Bobby Hull-Bailey and her daughter Harriet, who have managed the hall for many years, have now been joined by Emily, representing the third generation of the family. Greeting me warmly when I popped in to seek more information, Emily said: ‘As well as hosting weddings, the hall is a venue for parties, corporate events, training sessions and away-days. We also serve evening meals and Sunday lunches, and we have nine holiday cottages in the grounds and three B & Bs in the house.’ After Cressbrook Mill closed in 1971, the factory became derelict, but it has now been beautifully restored and converted into much sought-after apartments. The scars in the rest of the valley have gone too, as if the Industrial Revolution had never impacted on this sublime stretch of countryside. At Upperdale, a few yards further along the valley, in the most tranquil setting imaginable, there are some delightful cottages, including holiday lets managed by the Chatsworth Estate.

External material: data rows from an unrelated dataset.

(* ===== verification/Records.v ===== *)
(** * Capability IDs, names, agent cards and the records of the DHT

    [pkg/capability/capability.go] (Module Capability), [daemon/names/names.go]
    (Module Names), [daemon/registry/registry.go] (Module Registry) and
    [pkg/a2avalidator] (Module Validators).  JSON and protobuf encodings of the
    records are the class [RecordCodec], Unicode's tables the class [Unicode]; the
    DHT is its answers, given as arguments, and the log of the values put. *)

From stdpp Require Import base gmap strings list pretty.
From Stdlib Require Import ZArith Lia Ascii.
From S2P Require Import Prelude GoStd Identity Regex.

Local Open Scope string_scope.
Local Open Scope Z_scope.
#[local] Arguments String.append : simpl nomatch.

Import Identity.

Definition is_lower (c : ascii) : bool := (97 <=? byte_of c) && (byte_of c <=? 122).
Definition is_digit (c : ascii) : bool := (48 <=? byte_of c) && (byte_of c <=? 57).
Definition is_ascii (s : string) : bool := all_chars (fun c => byte_of c <? 128) s.

(** ** pkg/capability *)

Module Capability.

Definition Scheme : string := "a2a".
Definition Version : string := "v1".

(** The regular expression of a name: words of lower-case letters and digits,
    joined by hyphens. *)
Definition lower_digit (c : ascii) : bool := is_lower c || is_digit c.
Definition validName : re := words_re lower_digit lower_digit "-".

Definition validateName (name : string) : outcome unit :=
  if String.eqb name "" then Err (Errorf "capability name must not be empty") else
  if negb (re_match validName name)
  then Err (Errorf "capability name must be lowercase alphanumeric with hyphens") else Ok tt.

Definition New (name : string) : outcome string :=
  match validateName name with
  | Ok _ => Ok (Scheme ++ ":" ++ Version ++ ":cap:" ++ name)
  | Err e => Err e
  | Panic => Panic
  end.

Definition MustNew (name : string) : outcome string :=
  match New name with Ok s => Ok s | _ => Panic end.

Definition Validate (capID : string) : outcome unit :=
  match SplitN ":" 4 capID with
  | [p0; p1; p2; p3] =>
      if negb (String.eqb p0 Scheme) then Err (Errorf "capability scheme") else
      if negb (HasPrefix p1 "v") then Err (Errorf "capability version must start with 'v'") else
      if negb (String.eqb p2 "cap") then Err (Errorf "capability type must be cap") else
      validateName p3
  | _ => Err (Errorf "capability ID must have 4 colon-separated parts")
  end.

(** Indexing the parts panics when there are too few; Validate has checked. *)
Definition Parse (capID : string) : outcome (string * string * string) :=
  match Validate capID with
  | Ok _ =>
      match SplitN ":" 4 capID with
      | [p0; p1; _; p3] => Ok (p0, p1, p3)
      | _ => Panic
      end
  | Err e => Err e
  | Panic => Panic
  end.

Definition Name (capID : string) : outcome string :=
  match Parse capID with
  | Ok (_, _, name) => Ok name
  | Err _ => Ok capID
  | Panic => Panic
  end.

Definition Short (capID : string) : outcome string :=
  match Name capID with
  | Ok name => if String.eqb name capID then Ok capID else Ok name
  | r => r
  end.

Definition WithVersion (capID ver : string) : outcome string :=
  match Parse capID with
  | Ok (_, _, name) => Ok (Scheme ++ ":" ++ ver ++ ":cap:" ++ name)
  | Err e => Err e
  | Panic => Panic
  end.

End Capability.

(** ** Records and their encodings *)

(** Claim of names.go, and nameClaim of validator.go with the same JSON form. *)
Record Claim : Type := mkClaim {
  c_Name : string; c_DID : string; c_PublishedAt : Z; c_ExpiresAt : Z; c_Signature : string }.

Record Skill : Type := mkSkill {
  sk_Id : string; sk_Name : string; sk_Description : string;
  sk_InputSchema : string; sk_OutputSchema : string; sk_Tags : list string }.

Record AgentCard : Type := mkCard {
  a_Did : string; a_Name : string; a_Description : string; a_Skills : list Skill;
  a_Multiaddrs : list string; a_PublicKey : string; a_PublishedAt : Z; a_ExpiresAt : Z;
  a_Signature : string; a_Metadata : gmap string string; a_EncryptionPublicKey : string;
  a_NodePeerId : string; a_Sequence : Z }.

(** [json_*] encode, [un_*] decode what [json.Unmarshal] reads into the struct at
    hand; [proto_card] is the deterministic protobuf encoding.  [un_dids] gives
    what the slice holds after the call, and whether there was an error. *)
Class RecordCodec : Type := {
  json_claim : Claim -> string;
  un_claim : string -> option Claim;
  json_card : AgentCard -> string;
  un_card : string -> option AgentCard;
  un_published_at : string -> option Z;
  proto_card : AgentCard -> string;
  json_dids : list string -> string;
  un_dids : string -> list string * bool;
  un_head : string -> option (string * string * Z);
  un_envelope : string -> option (string * Z * string);
  cid_Decode : string -> bool }.

Definition claim_ascii (c : Claim) : bool :=
  is_ascii (c_Name c) && is_ascii (c_DID c) && is_ascii (c_Signature c).

Definition card_ascii (c : AgentCard) : bool :=
  is_ascii (a_Did c) && is_ascii (a_Name c) && is_ascii (a_Description c)
  && forallb (fun sk => is_ascii (sk_Id sk) && is_ascii (sk_Name sk) && is_ascii (sk_Description sk)
                        && forallb is_ascii (sk_Tags sk)) (a_Skills c)
  && forallb is_ascii (a_Multiaddrs c) && is_ascii (a_PublicKey c) && is_ascii (a_Signature c)
  && forallb (fun kv => is_ascii (fst kv) && is_ascii (snd kv)) (map_to_list (a_Metadata c))
  && is_ascii (a_NodePeerId c).

(** Decoding inverts encoding (encoding/json replaces invalid UTF-8, so strings
    are taken to be ASCII), and one value read into two structs gives fields of
    the same name the same value. *)
Class RecordCodecLaws `{RecordCodec} : Prop := {
  claim_roundtrip : forall c, claim_ascii c = true -> un_claim (json_claim c) = Some c;
  card_roundtrip : forall c, card_ascii c = true -> un_card (json_card c) = Some c;
  card_published_at : forall v c, un_card v = Some c -> un_published_at v = Some (a_PublishedAt c) }.

(** What the code uses of Unicode, on code points. *)
Class Unicode : Type := {
  IsLetter : Z -> bool;
  IsDigit : Z -> bool;
  ToLower : Z -> Z }.

(** The tables on the characters of valid names and their separator. *)
Class UnicodeLaws `{Unicode} : Prop := {
  IsLetter_lower : forall r, 97 <= r <= 122 -> IsLetter r = true;
  IsDigit_digit : forall r, 48 <= r <= 57 -> IsDigit r = true;
  hyphen_neither : IsLetter 45 = false /\ IsDigit 45 = false;
  ToLower_id : forall r, 97 <= r <= 122 \/ 48 <= r <= 57 -> ToLower r = r }.

Definition five_minutes : Z := 300000.

(** ** UTF-8 *)

Definition RuneError : Z := 65533.
Definition between (a x b : Z) : bool := (a <=? x) && (x <=? b).
Definition cont (x : Z) : bool := between 128 x 191.

(** The code points [range] yields: an invalid byte is one [RuneError]. *)
Fixpoint runes (s : string) : list Z :=
  match s with
  | "" => []
  | String a s1 =>
      let x := byte_of a in
      if x <? 128 then x :: runes s1 else
      match s1 with
      | "" => [RuneError]
      | String b s2 =>
          let y := byte_of b in
          if between 194 x 223 && cont y then (x - 192) * 64 + (y - 128) :: runes s2 else
          match s2 with
          | "" => RuneError :: runes s1
          | String c s3 =>
              let z := byte_of c in
              if (((x =? 224) && between 160 y 191) || ((x =? 237) && between 128 y 159)
                  || ((between 225 x 236 || between 238 x 239) && cont y)) && cont z
              then (x - 224) * 4096 + (y - 128) * 64 + (z - 128) :: runes s3 else
              match s3 with
              | "" => RuneError :: runes s1
              | String d s4 =>
                  let u := byte_of d in
                  if (((x =? 240) && between 144 y 191) || ((x =? 244) && between 128 y 143)
                      || (between 241 x 243 && cont y)) && cont z && cont u
                  then (x - 240) * 262144 + (y - 128) * 4096 + (z - 128) * 64 + (u - 128) :: runes s4
                  else RuneError :: runes s1
              end
          end
      end
  end.

Definition byte_str (n : Z) : string := String (byte_chr n) "".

When the River Wye reaches the foot of Monsal Head, it veers sharply to the right. The prospect of the curving valley from the summit is one of the most celebrated views in the Peak District. It can be enjoyed from a series of benches or from the projecting windows of the en-suite rooms at the Monsal Head Hotel, where food and drink is served at a public bar, a Stables Bar and a beer garden. Another building on the summit houses Hobb’s Café, which even has its own ice cream van to serve the many visitors who come to appreciate the fabulous view over the valley.
Ignoring the dramatic change in direction of the river, the old railway line ran straight over a five-arch, 300 ft-high viaduct. The leading Victorian critic John Ruskin was appalled by this structure. He said: ‘The valley is gone, and the Gods with it; and now, every fool in Buxton can be in Bakewell in half an hour, and every fool in Bakewell at Buxton: which you think a lucrative process of exchange – you Fools everywhere.’
Today, the valley no longer echoes to the thundering sound of locomotives and the viaduct, now part of the walking and cycling trail, is regarded as a vital component in a great landscape view!